I am struggling to make my mind re how to think about this case.

"root" is very overloaded, but generally it does not mean "randomly
corrupting memory". Normally it gives access to system-wide changes
but with the same protection/consistency guarantees as for
unprivileged system calls.

There are, of course, things like /dev/{mem,kmem}. But at the same
time there is also lockdown LSM and more distros today enable it.

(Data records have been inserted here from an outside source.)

(** C1. An acknowledged batch is never lost.  In every state that any interleaving of
    batches, flushes, uploads that succeed or fail in any order, releases, crashes and
    starts can reach, every batch that was acknowledged, and whose frame no crash cut
    off the active segment, has all its records in blocks of the bucket, or is read
    back from the log by the next start.  At most [MAX_INFLIGHT_UPLOADS] blocks wait
    for their upload. *)
Theorem acked_batches_survive name es s p :
  2 * zlen es < u64_max -> run (pipeline_init max_bytes name) es = Some s ->
  (p ∈ promised s -> durable (bucket s) p \/ on_disk s p) /\
  forall q, process s = inl q -> zlen (in_flight q) <= MAX_INFLIGHT_UPLOADS.
Proof.
  intros Hlen Hrun. pose proof (run_inv_pipeline es _ _ _ (pipeline_init_inv name) Hrun) as (a & Hi & Hle).
  { cbn [abs_init active_seq]. lia. }
  cbn [abs_init active_seq] in Hle. unfold Inv, on_disk in *. destruct (process s) as [q|[w k]].
  - split.
    + intros [?|Hl]%(al_kept _ _ _ Hi); [by left|right]. apply (logged_on_disk _ _ a); [apply (al_rel _ _ _ Hi)|lia|].
      destruct Hl as (sp & Hs & Hp & _).
      assert (whole_frames crc32 (length (current (wal (p_wal q)))) (active a) = active a) as Hw.
      { rewrite (rel_cur _ _ _ (al_rel _ _ _ Hi)). by apply whole_frames_all. }
      exists sp. split_and!; [|done..]. apply elem_of_restart_segments. rewrite Hw.
      apply elem_of_app in Hs as [?| ->%list_elem_of_singleton]; auto.
    + intros q' [= <-]. pose proof (al_permits _ _ _ Hi). pose proof (al_nonneg _ _ _ Hi). lia.
  - split; [|done]. intros [?|Hl]%(de_kept _ _ _ _ Hi); [by left|right].
    apply (logged_on_disk _ _ a); [apply (de_rel _ _ _ _ Hi)|lia|done].
Qed.
(** C7, as the two sketches have it. In [src/main.cpp] a pass of [Loop]
    whose reading is [DEVICE_DISCONNECTED_C] raises [SensorDisconnected]
    at once: the fault is recorded with the controller's id, the clock
    is read for the timestamp only, no watchdog changes and no
    controller changes except by being shut off; every relay write of
    the pass is the write of a shutdown callback, and a controller that
    no callback names is left as it was. In the legacy
    [src/oldsystem.cpp] a pass of [loop] that reaches the sensor counts
    such a reading: with fewer than five counted it only adds one to the
    count, raising no fault and leaving controller, heater and relay as
    they were; with five counted it raises the fault and then calls
    [Off] itself, after which the heater is off and the state is [OFF]
    exactly when the heater was on. [Update] is called in neither
    case. *)
Theorem Loop_disconnected c t w :
  is_panic_ w = false -> (callback_count_ w <= MAX_CALLBACKS)%nat ->
  feq t DEVICE_DISCONNECTED_C = true ->
  let w' := TempController_Loop clk c t w in
  (Panic_IsPanic w' = true /\
   panic_info_ w' =
   mkPanicInfo (wrap32 (clk (reads w))) 394 (uid_ (ctrl c w))
     PanicReason.SensorDisconnected /\
   reads w' = S (reads w) /\
   (forall c', desync_man_ (ctrl c' w') = desync_man_ (ctrl c' w) /\
               shut (ctrl c' w) (ctrl c' w')) /\
   (exists logs,
      trace w' =
      trace w ++ RequestTemperatures (one_wire_ (ctrl c w))
        :: map (shutdown_write w) (registered_callbacks w) ++ logs /\
      serial_only logs) /\
   (forall c', CallOff c' ∉ registered_callbacks w ->
               ctrl c' w' = ctrl c' w)) /\
  (forall lw,
     Legacy.is_panic_ lw = false ->
     READ_INTERVAL_MS <=
       sub32 (fst (Legacy.millis clk (Legacy.LED_Update clk lw)))
         (Legacy.GLastReadMs lw) ->
     let lw' := Legacy.loop clk t lw in
     let lw4 :=
       Legacy.emit (RequestTemperatures Legacy.ONE_WIRE_BUS_PIN)
         (Legacy.set_globals
            (fst (Legacy.millis clk (Legacy.LED_Update clk lw)))
            (Legacy.GUndetectedCount lw)
            (snd (Legacy.millis clk (Legacy.LED_Update clk lw)))) in
     (Legacy.GUndetectedCount lw < 5 ->
      lw' = Legacy.set_globals (Legacy.GLastReadMs lw4)
              (Legacy.GUndetectedCount lw + 1) lw4 /\
      Legacy.is_panic_ lw' = false /\
      Legacy.GUndetectedCount lw' = Legacy.GUndetectedCount lw + 1 /\
      Legacy.st_ lw' = Legacy.st_ lw /\
      Legacy.heater_is_off_ lw' = Legacy.heater_is_off_ lw /\
      pin_writes Legacy.RELAY_PIN (Legacy.trace lw') =
      pin_writes Legacy.RELAY_PIN (Legacy.trace lw)) /\
     (5 <= Legacy.GUndetectedCount lw ->
      lw' = Legacy.Off (Legacy.StartPanic clk lw4) /\
      Legacy.is_panic_ lw' = true /\
      Legacy.heater_is_off_ lw' = true /\
      Legacy.st_ lw' =
        (if Legacy.heater_is_off_ lw then Legacy.st_ lw else OFF))).
Proof.
  intros P B D. cbv zeta. split.
  { exact (Loop_disconnected_main clk c t w P B D). }
  intros lw Pl G.
  unfold Legacy.loop. cbv zeta.
  destruct (Legacy_LED_Update_keeps clk lw)
    as (E1 & _ & _ & _ & E2 & E3 & E4 & E5 & l & El).
  remember (Legacy.LED_Update clk lw) as w1 eqn:Hw1. clear Hw1.
  unfold Legacy.millis, Legacy.IsPanic in *. cbn [fst snd] in *.
  change (Legacy.GLastReadMs (Legacy.set_env (S (Legacy.reads w1))
                                (Legacy.trace w1) w1))
    with (Legacy.GLastReadMs w1).
  rewrite E4, bool_decide_eq_false_2 by lia.
  change (Legacy.is_panic_
            (Legacy.set_globals (wrap32 (clk (Legacy.reads w1)))
               (Legacy.GUndetectedCount
                  (Legacy.set_env (S (Legacy.reads w1)) (Legacy.trace w1) w1))
               (Legacy.set_env (S (Legacy.reads w1)) (Legacy.trace w1) w1)))
    with (Legacy.is_panic_ w1).
  rewrite E1, Pl, D.
  change (Legacy.GUndetectedCount
            (Legacy.set_env (S (Legacy.reads w1)) (Legacy.trace w1) w1))
    with (Legacy.GUndetectedCount w1).
  rewrite E5.
  remember (Legacy.emit (RequestTemperatures Legacy.ONE_WIRE_BUS_PIN)
              (Legacy.set_globals (wrap32 (clk (Legacy.reads w1)))
                 (Legacy.GUndetectedCount lw)
                 (Legacy.set_env (S (Legacy.reads w1)) (Legacy.trace w1) w1)))
    as w4 eqn:Hw4.
  assert (Legacy.GUndetectedCount w4 = Legacy.GUndetectedCount lw /\
          Legacy.is_panic_ w4 = false /\
          Legacy.st_ w4 = Legacy.st_ lw /\
          Legacy.heater_is_off_ w4 = Legacy.heater_is_off_ lw /\
          pin_writes Legacy.RELAY_PIN (Legacy.trace w4) =
          pin_writes Legacy.RELAY_PIN (Legacy.trace lw))
    as (C4 & P4 & S4 & H4 & T4).
  { assert (Legacy.trace w4 =
            Legacy.trace w1 ++
            [RequestTemperatures Legacy.ONE_WIRE_BUS_PIN]) as T
      by (subst w4; reflexivity).
    rewrite T, El, !pin_writes_skip by (intros l'; discriminate).
    subst w4. cbn. repeat split; congruence. }
  rewrite C4. split; intros C.
  - rewrite bool_decide_eq_false_2 by lia.
    split; [reflexivity|]. cbn. auto.
  - rewrite bool_decide_eq_true_2 by exact C.
    split; [reflexivity|].
    destruct (Legacy_fault_Off w4) as (F1 & F2 & F3).
    rewrite F3, H4, S4. auto.
Qed.
(** X6. A successful upload replaces the column list, selects the file and its
    first column (no column when the file has none) and touches no other
    setting; afterwards the "Simulate" button is enabled exactly when the
    file has a first column whose name is not empty (and no simulation is
    running), and [handleSimulate] is past its guard in exactly that case. *)
Theorem handleUpload_success :
  forall (selected : string) (cols : list string),
    open_result D = inr (Some selected) ->
    selected <> "" ->
    get_file_columns D selected = inr cols ->
    let w' := handleUpload D w in
    columns w' = cols /\
    shown w' = shown w /\
    filePath (app_state w') = Some selected /\
    analyteName (app_state w') = List.hd_error cols /\
    app_state w' = set_file selected (List.hd_error cols) (app_state w) /\
    (simulateDisabled false (app_state w') = false <->
     exists first rest, cols = first :: rest /\ first <> "") /\
    ((falsy (filePath (app_state w')) || falsy (analyteName (app_state w')))%bool
     = simulateDisabled false (app_state w')).
Proof.
  intros selected cols Hopen Hne Hcols w'. subst w'.
  unfold handleUpload. rewrite Hopen.
  pose proof Hne as Hne'. apply String.eqb_neq in Hne'. rewrite Hne', Hcols.
  destruct cols as [|first rest]; cbn.
  - repeat split; try reflexivity.
    + unfold simulateDisabled. cbn. rewrite Hne'. cbn. discriminate.
    + intros (f & r & Hc & _). discriminate Hc.
  - repeat split; try reflexivity.
    + unfold simulateDisabled. cbn. rewrite Hne'. cbn. intro H.
      exists first, rest. split; [reflexivity|]. now apply String.eqb_neq.
    + intros (f & r & Hc & Hf). injection Hc as <- <-.
      unfold simulateDisabled. cbn. rewrite Hne'. cbn.
      now apply String.eqb_neq.
Qed.
(** X4. The run never changes a path or the order of the files.  When
    it ends normally, every visited file could be read and has been
    counted exactly once, as added, updated or skipped, and the list of
    touched files has one entry per added or updated file.  When it
    ends with an exception, this is at a file that cannot be read, or
    in a real run at a page that cannot be written; the files before it
    have been processed as in a run over them alone, and that file and
    the files after it are left as they were. *)
Theorem every_file_counted_once (d : bool) (st : tally) (files : list entry) :
  map e_path (snd (run d st files)) = map e_path files
  /\ (forall st', fst (run d st files) = Finished st' ->
      added st' + updated st' + skipped st'
        = added st + updated st + skipped st + length files
      /\ length (touched st') + skipped st'
         = length (touched st) + skipped st + length files
      /\ Forall (fun f => e_content f <> None) files)
  /\ (forall p, fst (run d st files) = Crashed p ->
      exists pre f post st1,
        files = pre ++ f :: post
        /\ e_path f = p
        /\ (e_content f = None \/ (d = false /\ e_writable f = false))
        /\ fst (run d st pre) = Finished st1
        /\ snd (run d st files) = snd (run d st pre) ++ f :: post).
Proof.
  revert st. induction files as [|f files IH]; intros st.
  - cbn. split; [reflexivity|]. split.
    + intros st' [= <-]. repeat split; try lia. constructor.
    + intros p H. discriminate.
  - cbn [run]. destruct (visit d st f) as [[st1 f']|] eqn:E.
    + destruct (@visit_counts _ _ _ _ _ E) as (H1 & H2 & H3 & H4).
      destruct (IH st1) as (I1 & I2 & I3).
      destruct (run d st1 files) as [r out] eqn:Er. cbn [fst snd] in *.
      split; [cbn [map]; now rewrite H3, I1|]. split.
      * intros st' ->. destruct (I2 st' eq_refl) as (J1 & J2 & J3).
        cbn [length]. repeat split; try lia. now constructor.
      * intros p ->. destruct (I3 p eq_refl) as (pre & g & post & s2 & J).
        destruct J as (J1 & J2 & J3 & J4 & J5).
        exists (f :: pre), g, post, s2. cbn [run]. rewrite E.
        destruct (run d st1 pre) as [r' out'] eqn:Er'. cbn [fst snd] in *.
        subst files r'. repeat split; try assumption.
        now rewrite J5.
    + cbn [fst snd]. split; [reflexivity|]. split; [discriminate|].
      intros p [= <-]. exists [], f, files, st.
      repeat split. now apply (@visit_fails _ _ _ E).
Qed.

Lemma every_file_counted_once_witness :
  exists pre f post st1,
    METRIKA_TREE = pre ++ f :: post
    /\ e_path f = [T "old.html"]
    /\ (e_content f = None \/ (false = false /\ e_writable f = false))
    /\ fst (run false tally0 pre) = Finished st1
    /\ snd (run false tally0 METRIKA_TREE)
       = snd (run false tally0 pre) ++ f :: post.
Proof.
  apply (every_file_counted_once false tally0 METRIKA_TREE).
  vm_compute. reflexivity.
Defined.

End InjectMetrikaMore.

(** ** Substitution *)

Module SubFacts.
Import Py PyFacts.

Lemma re_sub_from_skip (m : matcher) (repl : text -> text) (k : nat) (t : text) :
  re_sub_from m repl k t = re_sub m repl (skipn k t).
Proof.
  revert k. induction t as [|c t IH]; intros [|k]; try reflexivity.
  simpl. apply IH.
Qed.

Lemma re_sub_match (m : matcher) (repl : text -> text) (t : text) (n : nat) :
  m t = Some n -> 1 <= n -> t <> [] ->
  re_sub m repl t = repl (firstn n t) ++ re_sub m repl (skipn n t).
Proof.
  intros H Hn Ht. destruct t as [|c t]; [contradiction|].
  unfold re_sub at 1. simpl. rewrite H. rewrite re_sub_from_skip.
  destruct n as [|n]; [lia|]. simpl. now rewrite Nat.sub_0_r.
Qed.

Lemma re_sub_step (m : matcher) (repl : text -> text) (c : ascii) (t : text) :
  m (c :: t) = None -> re_sub m repl (c :: t) = c :: re_sub m repl t.
Proof. intros H. unfold re_sub. simpl. now rewrite H. Qed.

Btw, should this "prohibit writes to mounted device" be part of
LOCKDOWN_INTEGRITY? It looks like it gives capabilities similar to
/dev/{mem,kmem}.

Disabling in testing something that's enabled in production is
generally not very useful.
So one option is to do nothing about this for now.
If it's a true recognized issue that is in the process of fixing,
syzbot will just show that it's still present. One of the goals of
syzbot is to show the current state of things in an objective manner.
If some kernel developers are aware of an issue, it does not mean that
most distros/users are aware.

It makes sense to disable in testing things that are also recommended
to be disabled in production settings.
And LOCKDOWN_INTEGRITY may play such a role: we include this
restriction into LOCKDOWN_INTEGRITY and enable it on syzbot.
Though, unfortunately, we still don't enable it because it prohibits
access to debugfs, which is required for fuzzing. Need to ask lockdown
maintainers what they think about
LOCKDOWN_TEST_ONLY_DONT_ENABLE_IN_PROD_INTEGRITY which would whitelist
debugfs.